What were the highlights?
The book highlights the disadvantages to physical health faced by those suffering long term mental disorders. It stresses premature death and “diagnostic overshadowing” (the tendency to attribute physical symptoms to mental health problems), which often leaves psychiatric patients marginalised by both primary and secondary medical care.
Strengths & weaknesses:
The layout makes this an easy to read reference, with summary boxes clearly colour coded for those in a hurry. Of particular use are the learning points at the end of each chapter. Perhaps some of the figures are more for esthetics than being of real relevant help to the reader.

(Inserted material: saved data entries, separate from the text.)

(* ===== verification/RoomSpec.v ===== *)
(** * What the room promises: an abstract machine

    [step] is the specification of the room's shared state: which sessions,
    checks, queues, statuses and hints one atomic change may produce, and under
    which conditions.  It says nothing about packets.  [RoomRefines] shows that
    every handler is a sequence of such steps; here the invariants are proved,
    by induction on the steps. *)

From Stdlib Require Import ZArith Lia Bool.
From stdpp Require Import base tactics list sets gmap strings sorting relations.
From S2P Require Import Prelude Locations Types Multidata Conn Hints Json Packets Filter Options.
From S2P Require Import Effects Room.

(** ** What the room needs of its seed *)

Definition members (d : MultiData) (slot : Z) : list Z :=
  match slot_info d !! slot with
  | Some s => if decide (slot_type s = SlotType.Group) then group_members s else []
  | None => []
  end.

(** The table the loader builds and its check accepts, and item-link groups
    without a cycle. *)
Record ready (d : MultiData) : Prop := mkReady {
  ready_store : store_wf (locations d);
  ready_senders : Forall (fun e => 1 <= e_sender e) (all (locations d));
  ready_unambiguous : forall slot, unambiguous (all (locations d)) slot;
  ready_groups : exists rank : Z -> nat,
    (forall g m, m ∈ members d g -> (rank m < rank g)%nat) /\
    (forall g, (rank g <= size (slot_info d))%nat)
}.

Lemma ready_get d slot loc :
  ready d ->
  match get (locations d) slot loc with
  | Some e => e ∈ all (locations d) /\ e_sender e = slot /\ e_location e = loc
  | None => forall e, e ∈ all (locations d) -> e_sender e = slot -> e_location e <> loc
  end.
Proof.
  intros [Hwf Hs _ _]. rewrite Forall_forall in Hs.
  destruct (Z.le_gt_cases 0 slot) as [Hle|Hlt]; [by apply get_eq|].
  pose proof (get_eq (locations d) 0 loc Hwf ltac:(lia)) as H0.
  assert (get (locations d) slot loc = get (locations d) 0 loc) as ->.
  { unfold get, for_slot, for_slot_checked. by replace (Z.to_nat slot) with (Z.to_nat 0) by lia. }
  destruct (get (locations d) 0 loc) as [e|].
  - destruct H0 as (He & Hse & _). specialize (Hs e He). lia.
  - intros e He Hse. specialize (Hs e He). lia.
Qed.

Lemma ready_get_in d e :
  ready d -> e ∈ all (locations d) -> get (locations d) (e_sender e) (e_location e) = Some e.
Proof.
  intros Hr He. pose proof (ready_get d (e_sender e) (e_location e) Hr) as H.
  destruct (get _ _ _) as [x|]; [|by destruct (H e)].
  destruct H as (Hx & Hxs & Hxl).
  apply list_elem_of_lookup in He as [i Hi], Hx as [j Hj].
  assert (i = j) as <- by (eapply (ready_unambiguous d Hr (e_sender e)); eauto). congruence.
Qed.

Lemma ready_contains d slot loc :
  contains (locations d) slot loc = true <-> is_Some (get (locations d) slot loc).
Proof. unfold contains. by rewrite bool_decide_eq_true. Qed.

(** ** Who an item reaches *)

Fixpoint leaves (fuel : nat) (d : MultiData) (target : Z) : option (list Z) :=
  match fuel with
  | O => None
  | S fuel =>
      match members d target with
      | [] => Some [target]
      | ms => mjoin <$> mapM (leaves fuel d) ms
      end
  end.

Definition recipients (d : MultiData) (target : Z) : list Z :=
  default [] (leaves (S (size (slot_info d))) d target).

Definition net_item (e : LocationEntry) : NetworkItem :=
  mkNetworkItem (e_item e) (e_location e) (e_sender e) (e_flags e).

(** What checking one location adds to a slot's queue: one copy for each way
    the slot is reached, and to the queue without own items nothing from the
    slot's own world. *)
Definition delivered (d : MultiData) (slot : Z) (remote : bool) (e : LocationEntry)
    : list NetworkItem :=
  t ← recipients d (e_receiver e);
  if (t =? slot) && (remote || negb (e_sender e =? t)) then [net_item e] else [].

(** An item with no location behind it: a cheat, from the slot to itself. *)
Definition cheated (slot : Z) (i : NetworkItem) : Prop :=
  ni_location i = -1 /\ ni_player i = slot /\ ni_flags i = 0.

Section spec.
Context `{Json}.

Definition queue_of (r : Room) (key : QueueKey) : list NetworkItem :=
  default [] (r_received_items r !! key).

(** ** The steps *)

(** A client is the same session: who it is, and whether it is logged in. *)
Definition same_session (c c' : Client) : Prop :=
  c_id c' = c_id c /\ c_auth c' = c_auth c /\ c_team c' = c_team c /\ c_slot c' = c_slot c.

Definition sessions_kept (m m' : gmap ConnId Client) : Prop :=
  forall conn, match m !! conn, m' !! conn with
               | Some c, Some c' => same_session c c'
               | None, None => True
               | _, _ => False
               end.

Definition session_key (c : Client) : SlotKey := (c_team c, c_slot c).

(** The connections of a slot without one. *)
Definition without (key : SlotKey) (conn : ConnId) (m : gmap SlotKey (list ConnId))
    : gmap SlotKey (list ConnId) :=
  alter (filter (fun c => c <> conn)) key m.

(** A hint says the truth about its location. *)
Definition truthful (checked : SlotKey -> Z -> bool) (team : Z) (h : Hint) : Prop :=
  found h = checked (team, finding_player h) (h_location h) /\
  (found h = true -> status h = HintStatus.Found).

(** The fields that no invariant mentions. *)
Definition inert (r r' : Room) : Prop :=
  r_data r' = r_data r /\ r_clients r' = r_clients r /\ r_by_slot r' = r_by_slot r /\
  r_location_checks r' = r_location_checks r /\ r_received_items r' = r_received_items r /\
  r_client_game_state r' = r_client_game_state r /\ r_hints r' = r_hints r.

Inductive step : Room -> Room -> Prop :=
| StepInert r r' : inert r r' -> step r r'
| StepOpen conn c r :
    r_clients r !! conn = None -> c_id c = conn -> c_auth c = false ->
    step r (set_clients (<[conn := c]> (r_clients r)) r)
| StepClients m r :
    sessions_kept (r_clients r) m -> step r (set_clients m r)
| StepLogin conn c c' r :
    r_clients r !! conn = Some c -> c_id c' = conn -> c_auth c' = true ->
    let bs := if c_auth c then without (session_key c) conn (r_by_slot r) else r_by_slot r in
    step r (set_by_slot (<[session_key c' := default [] (bs !! session_key c') ++ [conn]]> bs)
              (set_clients (<[conn := c']> (r_clients r)) r))
| StepClose conn c r :
    r_clients r !! conn = Some c ->
    step r (set_by_slot (if c_auth c then without (session_key c) conn (r_by_slot r) else r_by_slot r)
              (set_clients (delete conn (r_clients r)) r))
| StepCloseAll r : step r (set_by_slot ∅ (set_clients ∅ r))
| StepStatus key st r :
    client_state r key <> ClientStatus.Goal ->
    step r (set_client_game_state (<[key := st]> (r_client_game_state r)) r)
| StepTouch key r :
    step r (set_location_checks (<[key := checks_of r key]> (r_location_checks r)) r)
| StepRegister key E q m r :
    NoDup (e_location <$> E) ->
    Forall (fun e => get (locations (r_data r)) key.2 (e_location e) = Some e /\
                     is_checked r key (e_location e) = false) E ->
    (forall team slot remote, default [] (q !! (team, slot, remote)) =
       queue_of r (team, slot, remote) ++
       (if decide (team = key.1) then E ≫= delivered (r_data r) slot remote else [])) ->
    sessions_kept (r_clients r) m ->
    let r1 := set_location_checks
      (<[key := checks_of r key ∪ list_to_set (e_location <$> E)]> (r_location_checks r)) r in
    step r (set_hints (recheck (r_hints r) key (is_checked r1)).1
              (set_clients m (set_received_items q r1)))
| StepCheat team slot items q r :
    Forall (cheated slot) items ->
    (forall t s b, default [] (q !! (t, s, b)) =
       queue_of r (t, s, b) ++ (if decide ((t, s) = (team, slot)) then items else [])) ->
    step r (set_received_items q r)
| StepUpsert key h r :
    truthful (is_checked r) key.1 h ->
    step r (set_hints (upsert (r_hints r) key h).1 r)
| StepReprioritize key finder loc st r :
    st <> HintStatus.Found ->
    step r (set_hints (Hints.set_status (r_hints r) key finder loc st).1 r).

(** ** Invariants *)

(** A slot's list of connections is exactly the sessions logged in to it. *)
Definition sessions_ok (r : Room) : Prop :=
  (forall conn c, r_clients r !! conn = Some c -> c_id c = conn) /\
  (forall key, NoDup (conns_of r key)) /\
  (forall key conn, conn ∈ conns_of r key <->
     exists c, r_clients r !! conn = Some c /\ c_auth c = true /\ session_key c = key).

Definition checks_known (r : Room) : Prop :=
  forall team slot loc, is_checked r (team, slot) loc = true ->
    contains (locations (r_data r)) slot loc = true.

(** Every queue holds the items of the checked locations, each exactly once per
    way it reaches the slot, and the cheats, the same on both queues of a slot. *)
Definition delivered_once (r : Room) : Prop :=
  forall team slot, exists cheats, Forall (cheated slot) cheats /\
    forall remote, queue_of r (team, slot, remote) ≡ₚ
      (filter (fun e => is_checked r (team, e_sender e) (e_location e) = true) (all (locations (r_data r)))
        ≫= delivered (r_data r) slot remote) ++ cheats.

Definition hints_truthful (r : Room) : Prop :=
  unique_identities (r_hints r) /\
  forall key h, h ∈ hints_get (r_hints r) key -> truthful (is_checked r) key.1 h.

Record room_inv (r : Room) : Prop := mkInv {
  inv_ready : ready (r_data r);
  inv_sessions : sessions_ok r;
  inv_checks : checks_known r;
  inv_delivered : delivered_once r;
  inv_hints : hints_truthful r
}.
End spec.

For example three photographs showing slides of fatty liver and liver cirrhosis are unlikely to be of assistance to those in mental health trying to recognize the broader symptoms of liver disease. Perhaps it would have been more helpful to include photographs of more general signs, such as a patient with jaundice or ascites.
Who should read it?
As previously mentioned this book will be of most use to the medical profession. However, section one does have interesting suggestions about brief interventions to improve physical health, which nurses in mental health and general practice settings should find useful.